Recurso n. 05.0000.2024.000143-5/PCA. Recorrente: M.S.B. (Advogado: Madson Santos de Barros OAB/SP 470241 e OAB/BA 75751). Interessado: Conselho Seccional da OAB/Bahia. Relatora: Conselheira Federal Cintia da Silva Bordalo (AP). Ementa n. 032/2025/PCA. INCIDENTE DE INIDONEIDADE. ANÁLISE DE CONDUTA PREGRESSA. IMPROBIDADE ADMINISTRATIVA. POLICIAL CIVIL. PREVALÊNCIA DA MORALIDADE E INTERESSE PÚBLICO. A idoneidade moral é requisito permanente para o exercício da advocacia, nos termos do art. 8º, VI, da Lei nº 8.906/94. Sua aferição pode ocorrer a qualquer tempo, inclusive após a inscrição, diante de fatos graves e incompatíveis com os deveres éticos da profissão.
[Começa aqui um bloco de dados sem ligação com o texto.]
(* ===== verification/PhyTables.v ===== *)
(** The code of the PHY microcontrollers of rtl812xx.cpp: the arrays
    phy_mcu_ram_code_*, word for word, and the writes of the two functions that
    spell their code out, as pairs of register and value. *)
From Stdlib Require Import Ascii String.
From S2P Require Import Prelude McuTables.
#[global] Open Scope Z_scope.

(** The writes of rtl8125_real_set_phy_mcu_8125a_1, 1616 words. *)
Definition phy_mcu_writes_8125a_1 : list Z :=
  hex_words (String.concat EmptyString [
    "A436A016A4380000A436A012A4380000A436A014A4381800A4388010A4381800A4388013A4381800A4388021A4381800A438802FA4381800A438803DA4381800"%string;
    "A4388042A4381800A4388051A4381800A4388051A438A088A4381800A4380A50A4388008A438D014A438D1A3A438D700A438401AA438D707A43840C2A43860A6"%string;
    "A438D700A4385F8BA4381800A4380A86A4381800A4380A6CA4388080A438D019A438D1A2A438D700A438401AA438D707A43840C4A43860A6A438D700A4385F8B"%string;
    "A4381800A4380A86A4381800A4380A84A438D503A4388970A4380C07A4380901A438D500A438CE01A438CF09A438D705A4384000A438CEFFA438AF0AA438D504"%string;
    "A4381800A4381213A4388401A438D500A4388580A4381800A4381253A438D064A438D181A438D704A4384018A438D504A438C50FA438D706A4382C59A438804D"%string;
    "A438C60FA438F002A438C605A438AE02A4381800A43810FDA436A026A438FFFFA436A024A438FFFFA436A022A43810F4A436A020A4381252A436A006A4381206"%string;
    "A436A004A4380A78A436A002A4380A60A436A000A4380A4FA436A008A4383F00A436A016A4380010A436A012A4380000A436A014A4381800A4388010A4381800"%string;
    "A4388066A4381800A438807CA4381800A4388089A4381800A438808EA4381800A43880A0A4381800A43880B2A4381800A43880C2A438D501A438CE01A438D700"%string;
    "A43862DBA438655CA438D73EA43860E9A438614AA43861ABA4380C0FA4380501A4381800A4380304A4380C0FA4380503A4381800A4380304A4380C0FA4380505"%string;
    "A4381800A4380304A4380C0FA4380509A4381800A4380304A438653CA438D73EA43860E9A438614AA43861ABA4380C0FA4380503A4381800A4380304A4380C0F"%string;
    "A4380502A4381800A4380304A4380C0FA4380506A4381800A4380304A4380C0FA438050AA4381800A4380304A438D73EA43860E9A438614AA43861ABA4380C0F"%string;
    "A4380505A4381800A4380304A4380C0FA4380506A4381800A4380304A4380C0FA4380504A4381800A4380304A4380C0FA438050CA4381800A4380304A438D73E"%string;
    "A43860E9A438614AA43861ABA4380C0FA4380509A4381800A4380304A4380C0FA438050AA4381800A4380304A4380C0FA438050CA4381800A4380304A4380C0F"%string;
    "A4380508A4381800A4380304A438D501A438CE01A438D73EA43860E9A438614AA43861ABA4380C0FA4380501A4381800A4380321A4380C0FA4380502A4381800"%string;
    "A4380321A4380C0FA4380504A4381800A4380321A4380C0FA4380508A4381800A4380321A4381000A4380346A438D501A438CE01A4388208A438609DA438A50F"%string;
    "A4381800A438001AA4380C0FA4380503A4381800A438001AA438607DA4381800A43800ABA4381800A43800ABA438D501A438CE01A438D700A43860FDA438A50F"%string;
    "A438CE00A438D500A438AA0FA4381800A438017BA4380C0FA4380503A438CE00A438D500A4380C0FA4380A05A4381800A438017BA438D501A438CE01A438D700"%string;
    "A43860FDA438A50FA438CE00A438D500A438AA0FA4381800A43801E0A4380C0FA4380503A438CE00A438D500A4380C0FA4380A05A4381800A43801E0A438D700"%string;
    "A43860FDA438A50FA438CE00A438D500A438AA0FA4381800A4380231A4380C0FA4380503A438CE00A438D500A4380C0FA4380A05A4381800A4380231A436A08E"%string;
    "A438FFFFA436A08CA4380221A436A08AA43801CEA436A088A4380169A436A086A43800A6A436A084A438000DA436A082A4380308A436A080A438029FA436A090"%string;
    "A438007FA436A016A4380020A436A012A4380000A436A014A4381800A4388010A4381800A4388017A4381800A438801BA4381800A4388029A4381800A4388054"%string;
    "A4381800A438805AA4381800A4388064A4381800A43880A7A4389430A4389480A438B408A438D120A438D057A4381800A438064BA438CB80A4389906A4381800"%string;
    "A4380567A438CB94A4388190A43882A0A438800AA4388406A4388010A438A740A4388DFFA4381000A43807E4A438A840A4380000A4381800A4380773A438CB91"%string;
    "A4380000A438D700A4384063A438D139A438F002A438D140A438D040A438B404A4380C0FA4380D00A4381000A43807DCA438A610A438A110A438A2A0A438A404"%string;
    "A438D704A4384045A438A180A438D704A438405DA438A720A4381000A4380742A4381000A43807ECA438D700A4385F74A4381000A4380742A438D702A4387FB6"%string;
    "A4388190A43882A0A4388404A4388610A4380C0FA4380D01A4381000A43807DCA4381800A438064BA4381000A43807C0A438D700A4385FA7A4381800A4380481"%string;
    "A4380000A43894BCA438870CA438A190A438A00AA438A280A438A404A4388220A4381800A438078EA438CB92A438A840A438D700A4384063A438D140A438F002"%string;
    "A438D150A438D040A438D703A43860A0A4386121A43861A2A4386223A438F02FA4380CF0A4380D10A4388010A438A740A438F00FA4380CF0A4380D20A4388010"%string;
    "A438A740A438F00AA4380CF0A4380D30A4388010A438A740A438F005A4380CF0A4380D40A4388010A438A740A4381000A43807E4A438A610A438A008A438D704"%string;
    "A4384046A438A002A438D704A438405DA438A720A4381000A4380742A4381000A43807F7A438D700A4385F74A4381000A4380742A438D702A4387FB5A438800A"%string;
    "A4380CF0A4380D00A4381000A43807E4A4388010A438A740A438D701A4383AD4A4380537A4388610A4388840A4381800A438064BA4388301A438800AA4388190"%string;
    "A43882A0A4388404A438A70CA4389402A438890CA4388840A4381800A438064BA436A10EA4380642A436A10CA4380686A436A10AA4380788A436A108A438047B"%string;
    "A436A106A438065CA436A104A4380769A436A102A4380565A436A100A43806F9A436A110A43800FFA436B87CA4388530A436B87EA438AF85A4383CAFA4388593"%string;
    "A438AF85A4389CAFA43885A5A438BF86A438D702A4385AFBA438E083A438FB0CA438020DA438021BA43810BFA43886D7A438025AA438B7BFA43886DAA438025A"%string;
    "A438FBE0A43883FCA4380C02A4380D02A4381B10A438BF86A438DA02A4385AB7A438BF86A438DD02A4385AFBA438E083A438FD0CA438020DA438021BA43810BF"%string;
    "A43886DDA438025AA438B7BFA43886E0A438025AA438FBE0A43883FEA4380C02A4380D02A4381B10A438BF86A438E002A4385AB7A438AF2FA438BD02A4382CAC"%string;
    "A4380286A43865AFA438212BA438022CA4386002A43886B6A438AF21A4380CD1A43803BFA4388710A438025AA438B7BFA438870DA438025AA438B7BFA4388719"%string;
    "A438025AA438B7BFA4388716A438025AA438B7BFA438871FA438025AA438B7BFA438871CA438025AA438B7BFA4388728A438025AA438B7BFA4388725A438025A"%string;
    "A438B7BFA4388707A438025AA438FBADA438281CA438D100A438BF87A4380A02A4385AB7A438BF87A4381302A4385AB7A438BF87A4382202A4385AB7A438BF87"%string;
    "A4382B02A4385AB7A438AE1AA438D101A438BF87A4380A02A4385AB7A438BF87A4381302A4385AB7A438BF87A4382202A4385AB7A438BF87A4382B02A4385AB7"%string;
    "A438D101A438BF87A4383402A4385AB7A438BF87A4383102A4385AB7A438BF87A4383D02A4385AB7A438BF87A4383A02A4385AB7A438BF87A4384302A4385AB7"%string;
    "A438BF87A4384002A4385AB7A438BF87A4384C02A4385AB7A438BF87A4384902A4385AB7A438D100A438BF87A4382E02A4385AB7A438BF87A4383702A4385AB7"%string;
    "A438BF87A4384602A4385AB7A438BF87A4384F02A4385AB7A438AF35A4387FF8A438FAEFA43869BFA43886E3A438025AA438FBBFA43886FBA438025AA438B7BF"%string;
    "A43886E6A438025AA438FBBFA43886FEA438025AA438B7BFA43886E9A438025AA438FBBFA4388701A438025AA438B7BFA43886ECA438025AA438FBBFA4388704"%string;
    "A438025AA438B7BFA43886EFA4380262A4387CBFA43886F2A4380262A4387CBFA43886F5A4380262A4387CBFA43886F8A4380262A4387CEFA43896FEA438FC04"%string;
    "A438F8FAA438EF69A438BF86A438EF02A4386273A438BF86A438F202A4386273A438BF86A438F502A4386273A438BF86A438F802A4386273A438EF96A438FEFC"%string;
    "A4380420A438B540A43853B5A4384086A438B540A438B9B5A43840C8A438B03AA438C8B0A438BAC8A438B13AA438C8B1A438BA77A438BD26A438FFBDA4382677"%string;
    "A438BD28A438FFBDA4382840A438BD26A438C8BDA4382640A438BD28A438C8BDA43828BBA438A430A43898B0A4381EBAA438B01EA438DCB0A4381E98A438B09E"%string;
    "A438BAB0A4389EDCA438B09EA43898B1A4381EBAA438B11EA438DCB1A4381E98A438B19EA438BAB1A4389EDCA438B19EA43811B0A4381E22A438B01EA43833B0"%string;
    "A4381E11A438B09EA43822B0A4389E33A438B09EA43811B1A4381E22A438B11EA43833B1A4381E11A438B19EA43822B1A4389E33A438B19EA436B85EA4382F71"%string;
    "A436B860A43820D9A436B862A4382109A436B864A43834E7A436B878A438000F"%string
  ]).
(** A load between a patch request and its release. *)
Definition in_patch (c : chancfg) (p : prog D unit) : prog D unit :=
  rtl8125_set_phy_mcu_patch_request c ;;; p ;;; rtl8125_clear_phy_mcu_patch_request c ;;; ret tt.

(** rtl8125_real_set_phy_mcu_8125a_1 and _2: the code spelt out as writes. *)
Definition real_set_phy_mcu_8125a (tp : tpvars) (code : list Z) : prog D unit :=
  let c := tp_chan tp in
  rtl8125_acquire_phy_mcu_patch_key_lock (ctx tp) ;;;
  SetEthPhyOcpBit c 0xB820 (BIT 7) ;;;
  phy_seq c (writes_of code) ;;;
  ClearEthPhyOcpBit c 0xB820 (BIT 7) ;;;
  rtl8125_release_phy_mcu_patch_key_lock (ctx tp).

Definition load (tp : tpvars) (code : list Z) : prog D unit :=
  in_patch (tp_chan tp) (rtl8125_set_phy_mcu_ram_code (tp_chan tp) code).

Definition rtl8125_set_phy_mcu_8125a_1 (tp : tpvars) : prog D unit :=
  in_patch (tp_chan tp) (real_set_phy_mcu_8125a tp phy_mcu_writes_8125a_1).
Definition rtl8125_set_phy_mcu_8125a_2 (tp : tpvars) : prog D unit :=
  in_patch (tp_chan tp) (real_set_phy_mcu_8125a tp phy_mcu_writes_8125a_2).
Definition rtl8125_set_phy_mcu_8125b_1 (tp : tpvars) : prog D unit := load tp phy_mcu_ram_code_8125b_1.
Definition rtl8125_set_phy_mcu_8125b_2 (tp : tpvars) : prog D unit := load tp phy_mcu_ram_code_8125b_2.
Definition rtl8125_set_phy_mcu_8125bp_1 (tp : tpvars) : prog D unit :=
  load tp phy_mcu_ram_code_8125bp_1_1 ;;; load tp phy_mcu_ram_code_8125bp_1_2.
Definition rtl8125_set_phy_mcu_8125d_1 (tp : tpvars) : prog D unit :=
  load tp phy_mcu_ram_code_8125d_1_1 ;;; load tp phy_mcu_ram_code_8125d_1_2 ;;; load tp phy_mcu_ram_code_8125d_1_3.
Definition rtl8125_set_phy_mcu_8125d_1_efuse (tp : tpvars) : prog D unit :=
  rtl8125_set_phy_mcu_ram_code (tp_chan tp) phy_mcu_ram_code_8125d_1_efuse.
Definition rtl8125_set_phy_mcu_8125d_2 (tp : tpvars) : prog D unit :=
  load tp phy_mcu_ram_code_8125d_2_1 ;;; load tp phy_mcu_ram_code_8125d_2_2.
Definition rtl8125_set_phy_mcu_8125cp_1 (tp : tpvars) : prog D unit := load tp phy_mcu_ram_code_8125cp_1_1.
Definition rtl8126_set_phy_mcu_8126a_1 (tp : tpvars) : prog D unit :=
  load tp phy_mcu_ram_code_8126a_1_1 ;;; load tp phy_mcu_ram_code_8126a_1_2 ;;; load tp phy_mcu_ram_code_8126a_1_3.
Definition rtl8126_set_phy_mcu_8126a_2 (tp : tpvars) : prog D unit :=
  load tp phy_mcu_ram_code_8126a_2_1 ;;; load tp phy_mcu_ram_code_8126a_2_3.
Definition rtl8126_set_phy_mcu_8126a_3 (tp : tpvars) : prog D unit := load tp phy_mcu_ram_code_8126a_3_1.
Definition rtl8127_set_phy_mcu_8127a_tc (tp : tpvars) : prog D unit := load tp phy_mcu_ram_code_8127a_tc_1.
Definition rtl8127_set_phy_mcu_8127a_1 (tp : tpvars) : prog D unit :=
  load tp phy_mcu_ram_code_8127a_1 ;;; load tp phy_mcu_ram_code_8127a_2.
(** ** State *)

Record isrcounts := mkIsr { isrCount : Z; isrRx : Z; isrTx : Z; isrTimer : Z; isrLink : Z; lastIsrStatus : Z }.
Record stallst := mkStall { rxStallIsrSample : Z; rxStallDeliveredSample : Z; rxStallRecoveries : Z; linkGlitches : Z }.

(** Calls into the framework that are not packets. *)
Inductive call :=
| CallReportLinkStatus (active : bool) (m : MediaWord)
| CallRequestRxDequeue
| CallEnableQueues (enable : bool)
| CallPurgeTx.

(** RTL8127Driver_IVars. [linkUp], [mtu] and [tsoEnabled] are in the
    configuration of the transmit state, as the data path reads them there; the
    ring positions of [nic] are those of [tx] and [rx]. *)
Record driver {Q : Type -> Type} := mkDrv {
  nic : hwst;
  tx : txstate Q;
  rx : rxstate Q;
  interfaceEnabled : bool;
  fiberMode : bool;
  mediaArray : list MediaWord;
  currentMedia : MediaWord;
  isr : isrcounts;
  stall : stallst;
  tallyPending : bool;
  calls : list call;
}.
Arguments driver : clear implicits.

Section State.
Context {Q : Type -> Type}.
Implicit Types s : driver Q.
(** What initMacAddr computes, in one equation. *)
Lemma init_mac_run h seed d :
  let c := choose_mac (octets MAC0 d) (fallBackMacAddr (addrs h)) (backup d) seed in
  exists d1, (forall b, oct d1 b = oct d b) /\
  initMacAddr h seed d =
    ((set_addrs (mkMacs c.1 (backup d) (fallBackMacAddr (addrs h))) h, c.2), (rtl8125_rar_set c.1 d1).2).
Proof.
  cbv zeta. unfold initMacAddr. rewrite bind_run. pose proof (read_bytes_oct 6 MAC0 d ltac:(done) ltac:(by cbn)) as H.
  destruct (read_bytes 6 MAC0 d) as [cur d1]. destruct H as [-> H1]. cbn [fst snd]. rewrite bind_run.
  destruct (RTL_R32 BACKUP_ADDR0_8125 d1) as [lo d2] eqn:E2. cbn [fst snd]. rewrite bind_run.
  destruct (RTL_R16 BACKUP_ADDR1_8125 d2) as [hi d3] eqn:E3. cbn [fst snd].
  destruct (backup_read d1 lo hi d2 d3 E2 E3) as [Eb H3]. rewrite Eb.
  assert (Ebk : backup d1 = backup d) by (unfold backup, octets; apply list_fmap_ext; intros; apply H1). rewrite Ebk.
  exists d3. split; [intros b; by rewrite H3, H1|]. unfold octets.
  destruct (choose_mac _ _ _ _) as [a sd]. rewrite bind_run. done.
Qed.
End Station.

(** C26: initMacAddr always ends with a usable station address: six octets, not
    multicast and not zero, the same in the object and in the chip's registers.
    It is the address already in the registers when that is valid, otherwise the
    configured one, otherwise the backup of the chip, otherwise a random local
    one; nothing else of the object changes, and a second run keeps the address,
    whatever the state of the random generator. *)
Theorem station_address_valid {D} `{M : !Mmio D} `{A : !AddrRegs D} h seed (d : D) :
  mac_ok (fallBackMacAddr (addrs h)) ->
  let '((h', _), d') := initMacAddr h seed d in
  let a := currMacAddr (addrs h') in
  (mac_ok a /\ is_valid_ether_addr a = true) /\
  octets MAC0 d' = a /\
  match find is_valid_ether_addr [octets MAC0 d; fallBackMacAddr (addrs h); backup d] with
  | Some l => a = l
  | None => nth 0 a 0 .& 0x03 = 0x02
  end /\
  (exists m, h' = set_addrs m h) /\
  (forall seed', currMacAddr (addrs (initMacAddr h' seed' d').1.1) = a).
Proof.
  intros Hf. destruct (init_mac_run h seed d) as (d1&H1&->).
  pose proof (choose_mac_ok (octets MAC0 d) _ (backup d) seed (octets_ok _ d) Hf (octets_ok _ d)) as [Ho Hv].
  set (c := choose_mac _ _ _ _) in *. cbn [addrs set_addrs currMacAddr].
  assert (Er : octets MAC0 (rtl8125_rar_set c.1 d1).2 = c.1).
  { destruct (mac_six _ Ho) as (a0&a1&a2&a3&a4&a5&Ec&_). unfold octets. cbn [fmap list_fmap seq].
    rewrite !rar_set_oct by done. rewrite Ec. reflexivity. }
  split; [done|]. split; [exact Er|]. split; [|split].
  - unfold c, choose_mac. cbn [find]. destruct (is_valid_ether_addr (octets MAC0 d)); [done|].
    destruct (is_valid_ether_addr (fallBackMacAddr (addrs h))); [done|].
    destruct (is_valid_ether_addr (backup d)); [done|]. apply random_local.
  - by eexists.
  - intros seed'. destruct (init_mac_run (set_addrs (mkMacs c.1 (backup d) (fallBackMacAddr (addrs h))) h) seed'
      (rtl8125_rar_set c.1 d1).2) as (d2&H2&->). cbn [fst addrs set_addrs currMacAddr].
    rewrite Er. unfold choose_mac. by rewrite Hv.
Qed.

(** ** The MTU *)

Lemma vlan_bit n : 0 <= n < 32768 -> has n AcceppVlanPhys = false /\ has (n .| AcceppVlanPhys) AcceppVlanPhys = true.
Proof.
  intros Hn. unfold AcceppVlanPhys. change 0x8000 with (BIT 15). rewrite !has_bit by lia. rewrite Z.lor_spec.
  split; [|by rewrite orb_true_r]. apply (testbit_high n 15); lia.
Qed.

Lemma ldiff_clear n : has n AcceppVlanPhys = false -> n .&~ AcceppVlanPhys = n.
Proof.
  unfold AcceppVlanPhys. change 0x8000 with (BIT 15). rewrite has_bit by lia. intros Hb. apply Z.bits_inj'. intros i Hi.
  unfold BIT. rewrite Z.ldiff_spec, Z.pow2_bits_eqb by lia. destruct (Z.eqb_spec 15 i) as [<-|]; [by rewrite Hb|apply andb_true_r].
Qed.

(** C29: setMaxTransferUnit refuses an MTU below 60 or above 9000 and then changes
    neither the driver nor the chip. It accepts every other value: the MTU is
    kept in both places, the receive size becomes the MTU plus 22, which fits a
    receive buffer, and one register is written if the interface is enabled,
    none otherwise. That write leaves out the VLAN bit which the configuration on
    a link change puts into the same register on the chips that have it. *)
Theorem mtu_request {Q} {D} `{M : !Mmio D} m (s : driver Q) (d : D) :
  ((m < ETH_ZLEN \/ kMaxMtu < m) -> setMaxTransferUnit m s d = ((kIOReturnUnsupported, s), d)) /\
  (ETH_ZLEN <= m <= kMaxMtu ->
   let '((r, s'), d') := setMaxTransferUnit m s d in
   let size := m + VLAN_ETH_HLEN + ETH_FCS_LEN in
   let mcfg := tp_mcfg (linuxData (nic s')) in
   r = kIOReturnSuccess /\ mtu_of s' = m /\ BringUp.mtu (nic s') = m /\ rms (linuxData (nic s')) = size /\
   size < kRxBufferSize /\ (rx s', interfaceEnabled s', calls s') = (rx s, interfaceEnabled s, calls s) /\
   d' = (if interfaceEnabled s then (RTL_W16 RxMaxSize size d).2 else d) /\
   (forall d0 : D, rtl8125_set_rms mcfg (rms (linuxData (nic s'))) d0 =
      RTL_W16 RxMaxSize (if rms_vlan mcfg then size .| AcceppVlanPhys else size) d0) /\
   has size AcceppVlanPhys = false /\ has (size .| AcceppVlanPhys) AcceppVlanPhys = true).
Proof.
  unfold setMaxTransferUnit, ETH_ZLEN, kMaxMtu. split.
  - intros H. assert (E : (m <? 60) || (9000 <? m) = true) by (apply orb_true_iff; rewrite !Z.ltb_lt; lia). by rewrite E.
  - intros H. assert (E : (m <? 60) || (9000 <? m) = false) by (apply orb_false_iff; rewrite !Z.ltb_ge; lia). rewrite E.
    assert (Es : u16 (m + VLAN_ETH_HLEN + ETH_FCS_LEN) = m + VLAN_ETH_HLEN + ETH_FCS_LEN)
      by (apply u16_small; unfold VLAN_ETH_HLEN, ETH_FCS_LEN; lia).
    cbv zeta. rewrite bind_run. unfold ret.
    assert (Hr : rms (set_frame_sizes m (linuxData (set_mtu m (nic s)))) = m + VLAN_ETH_HLEN + ETH_FCS_LEN) by exact Es.
    pose proof (vlan_bit (m + VLAN_ETH_HLEN + ETH_FCS_LEN) ltac:(unfold VLAN_ETH_HLEN, ETH_FCS_LEN; lia)) as [V1 V2].
    split; [done|]. split; [done|]. split; [done|]. split; [exact Es|].
    split; [unfold kRxBufferSize, VLAN_ETH_HLEN, ETH_FCS_LEN; lia|]. split; [done|]. split; [|split; [|done]].
    + cbn -[RTL_W16 u16]. rewrite Es. by destruct (interfaceEnabled s).
    + intros d0. unfold rtl8125_set_rms. cbn -[RTL_W16 AcceppVlanPhys rms_vlan u16]. rewrite !Es.
      destruct (rms_vlan _); [done|]. f_equal. by apply ldiff_clear.
Qed.

(** ** The medium *)

Section Medium.
Context {D : Type} `{M : !Mmio D} (undef : Z).

(** The copper branch for a known speed: the registers do not depend on it. *)
Definition copper_registers (tp : tpvars) (adv : Z) : prog D tpvars :=
  (if eee_enabled (eee (tp_sw tp)) then enable_eee undef tp else rtl8125_disable_eee (ctx tp)) ;;;
  rtl8125_disable_giga_lite (ctx tp) ;;;
  do g <- rtl8125_mdio_read (tp_chan tp) (cur_page tp) MII_CTRL1000;
  do x <- mdio_direct_read_phy_ocp 0xA5D4;
  advertise tp (s32 g .&~ giga_modes) (x .&~ multi_modes) adv.

Lemma copper_medium tp sp du adv d : HW_FIBER_MODE_ENABLED tp = false -> rtl8125_is_speed_mode_valid sp = true ->
  rtl812xSetPhyMedium undef tp AUTONEG_ENABLE sp du adv d =
  (store_link AUTONEG_ENABLE sp du adv (copper_registers tp adv d).1, (copper_registers tp adv d).2).
Proof.
  intros Hf Hs. unfold rtl812xSetPhyMedium, copper_registers, medium_speed. rewrite Hf, Hs, !andb_true_r.
  cbn [AUTONEG_ENABLE Z.eqb Pos.eqb]. rewrite !bind_run. cbn [fst snd ret]. done.
Qed.

Lemma chosen_speed_valid m : rtl8125_is_speed_mode_valid (chosen_speed m) = true.
Proof. destruct m as [[] []]; reflexivity. Qed.
End Medium.

(** On copper the medium the user selects does not reach the chip: for any
    two media words, 10BASE-T and 10GBASE-T included, handleChosenMedia leaves
    the chip in the same state and the advertised modes as they were; all it
    records is the word and the speed. *)
Theorem media_choice_ignored_on_copper {Q} {D} `{M : !Mmio D} undef m1 m2 (s : driver Q) (d : D) :
  HW_FIBER_MODE_ENABLED (linuxData (nic s)) = false ->
  let '((_, s1), d1) := handleChosenMedia undef m1 s d in
  let '((_, s2), d2) := handleChosenMedia undef m2 s d in
  d1 = d2 /\ currentMedia s1 = m1 /\
  advertising (link (tp_sw (linuxData (nic s1)))) = advertising (link (tp_sw (linuxData (nic s)))) /\
  (interfaceEnabled s = true -> speed (link (tp_sw (linuxData (nic s1)))) = chosen_speed m1).
Proof.
  intros Hf. unfold handleChosenMedia. cbv zeta. rewrite !bind_run. unfold ret.
  change (interfaceEnabled (set_media m1 s)) with (interfaceEnabled s).
  change (interfaceEnabled (set_media m2 s)) with (interfaceEnabled s).
  destruct (interfaceEnabled s); [|done]. unfold tp_call. rewrite !bind_run. unfold ret. cbn [fst snd].
  rewrite !copper_medium by (try done; apply chosen_speed_valid).
  split; [done|]. split; [done|]. cbn [nic set_nic linuxData set_tp fst snd].
  unfold store_link, rtl8125_set_d0_speedup_speed. by case_match.
Qed.

(** ** Witnesses *)
Module ByteFile.

Abbreviation dev := (gmap Z Z).
Definition rd8 (d : dev) (a : Z) : Z := aget 0 d a.
Definition wr (n : nat) (a v : Z) (d : dev) : dev :=
  foldl (fun d k => <[a + Z.of_nat k := u8 (Z.shiftr v (8 * Z.of_nat k))]> d) d (seq 0 n).

#[export] Instance byte_mmio : Mmio dev := {|
  R8 := fun a d => (rd8 d a, d);
  R16 := fun a d => (u8 (rd8 d a) + 256 * u8 (rd8 d (a + 1)), d);
  R32 := fun a d => (u8 (rd8 d a) + 256 * u8 (rd8 d (a + 1)) + 65536 * u8 (rd8 d (a + 2)) + 16777216 * u8 (rd8 d (a + 3)), d);
  W8 := wr 1; W16 := wr 2; W32 := wr 4; udelay := fun _ d => d |}.

Lemma wr4 a v d b : u8 (rd8 (wr 4 a v d) b) = if (a <=? b) && (b <? a + 4) then u8 (Z.shiftr v (8 * (b - a))) else u8 (rd8 d b).
Proof.
  unfold wr, rd8. cbn [seq foldl]. change (Z.of_nat 0) with 0. change (Z.of_nat 1) with 1.
  change (Z.of_nat 2) with 2. change (Z.of_nat 3) with 3. rewrite Z.add_0_r.
  assert (Hu : forall x, u8 (u8 x) = u8 x) by (intros; apply u8_small, u8_range).
  destruct (Z.leb_spec a b); cbn [andb].
  - destruct (Z.ltb_spec b (a + 4)).
    + assert (E : b = a + 3 \/ b = a + 2 \/ b = a + 1 \/ b = a) by lia.
      destruct E as [-> | [-> | [-> | ->]]]; repeat (rewrite aget_insert_ne by lia); rewrite aget_insert_eq, Hu;
        do 2 f_equal; lia.
    + by repeat (rewrite aget_insert_ne by lia).
  - by repeat (rewrite aget_insert_ne by lia).
Qed.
No caso, restaram demonstrados elementos objetivos e relevantes, como demissão de cargo público por conduta funcional gravíssima, múltiplas ações penais em curso, processos disciplinares e envolvimento com advogado cuja inscrição foi cassada, que comprometem a dignidade da advocacia. Não se verifica afronta à presunção de inocência, pois o juízo ético de idoneidade moral é autônomo e visa proteger o prestígio institucional da OAB e a confiança da sociedade na advocacia. Decisão do Conselho Seccional que admitiu o incidente deve ser mantida, em conformidade com os princípios da moralidade, da proteção à função pública da advocacia e da responsabilidade institucional da OAB. Recurso conhecido e improvido. Acórdão: Vistos, relatados e discutidos os autos do processo em referência, acordam os membros da Primeira Câmara do Conselho Federal da Ordem dos Advogados do Brasil, observado o quórum exigido no Art. 8º, §3º da Lei 8906/94, por unanimidade, conhecer do recurso e negar-lhe provimento, nos termos do voto da Relatora. Impedida de votar a Representante da OAB/Bahia. Brasília, 17 de junho de 2025. Rose Morais. Presidente. Cintia da Silva Bordalo. Relatora. (DEOAB, a. 7, n. 1644, 10.07.2025, p. 7)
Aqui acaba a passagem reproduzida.